*** Listed entries Section Begins ***
Lemma writes_step a v l {A} (m k : unit -> K A) s :
  (forall s1, m tt s1 = (writes l ≫= k) s1) ->
  (store32 a v ≫= m) s = (writes ((a, v) :: l) ≫= k) s.
Proof.
  intros H. unfold writes. simpl for_each. rewrite bind_assoc.
  unfold mbind, K_bind. destruct (store32 a v s) as [[] s1| | | | | |]; [apply H|done..].
Qed.
Lemma writes_last a v s : store32 a v s = writes [(a, v)] s.
Proof.
  unfold writes. simpl for_each. unfold mbind, K_bind. simpl.
  by destruct (store32 a v s) as [[]| | | | | |].
Qed.
Lemma writes_nil {A} (k : unit -> K A) s : k tt s = (writes [] ≫= k) s.
Proof. done. Qed.

(** Four bytes away from the words written by [l]. *)
Definition away (l : list (Z * Z)) (b n : Z) : Prop :=
  Forall (fun av => b + n <= av.1 \/ av.1 + 4 <= b) l.
Fixpoint distinct (l : list (Z * Z)) : Prop :=
  match l with
  | [] => True
  | av :: l' => away l' av.1 4 /\ distinct l'
  end.

Lemma writes_ok s0 s W D l :
  window s0 W -> subset D W -> stores D s0 s ->
  Forall (fun av => subset (span av.1 4) D) l -> distinct l ->
  exists s', writes l s = Ok tt s' /\ stores D s0 s' /\
    Forall (fun av => rd32 s' av.1 = u32 av.2) l /\
    forall m b, subset (span b (Z.of_nat m)) W -> away l b (Z.of_nat m) -> rd m s' b = rd m s b.
Proof.
  intros HW HD. revert s. induction l as [|[a v] l IH]; intros s HS HL HN.
  { exists s. by split_and!. }
  apply Forall_cons in HL as [Ha HL]. destruct HN as [Hav HN]. simpl in Ha, Hav.
  destruct (put_ok s s0 W D 4 a v HW HD HS Ha) as (s1 & R1 & S1 & V1 & F1).
  destruct (IH s1 S1 HL HN) as (s2 & R2 & S2 & V2 & F2).
  exists s2. split; [unfold writes; simpl; by run_with R1|]. split; [done|]. split.
  - apply Forall_cons. split; [|done]. simpl. unfold rd32.
    rewrite F2; [done| |done]. intros x Hx. by apply HD, Ha.
  - intros m b Hb [Hd Hl]%Forall_cons. simpl in Hd. rewrite F2, F1; [done|done|lia|done|done].
Qed.

(** Privileged operations that leave memory alone. *)
Lemma stores_same_memory s s' :
  same_memory s s' -> (exists m, s' = set_mach (fun _ => m) s) ->
  stores (fun _ => False) s s'.
Proof.
  intros HM Hm. split; [done| | | | |done].
  - destruct HM as (_ & ? & ?). by split; symmetry.
  - intros va _. symmetry. by apply (same_translate s).
  - intros pa. symmetry. by apply (same_walk_byte s).
  - intros pa _. symmetry. by apply (same_phys8 s).
Qed.
Lemma stores_emit e s : stores (fun _ => False) s (set_mach (emit e) s).
Proof. apply stores_same_memory; [done|by eexists]. Qed.

(** Without paging every set of 32-bit addresses is a window. *)
Lemma flat_window s W : paging (mach s) = false -> subset W in_u32 -> window s W.
Proof.
  intros Hp HW. split; [done| |].
  - intros a Ha. exists a. unfold translate, walk_byte. rewrite Hp. by split; [|intros []].
  - intros a b pa _ _. unfold translate. rewrite Hp. congruence.
Qed.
*** Listed entries Section Ends ***
What you need to do: Copy out each line in the preceding records that contains "unit".

Task solution:
Lemma writes_step a v l {A} (m k : unit -> K A) s :
Lemma writes_nil {A} (k : unit -> K A) s : k tt s = (writes [] ≫= k) s.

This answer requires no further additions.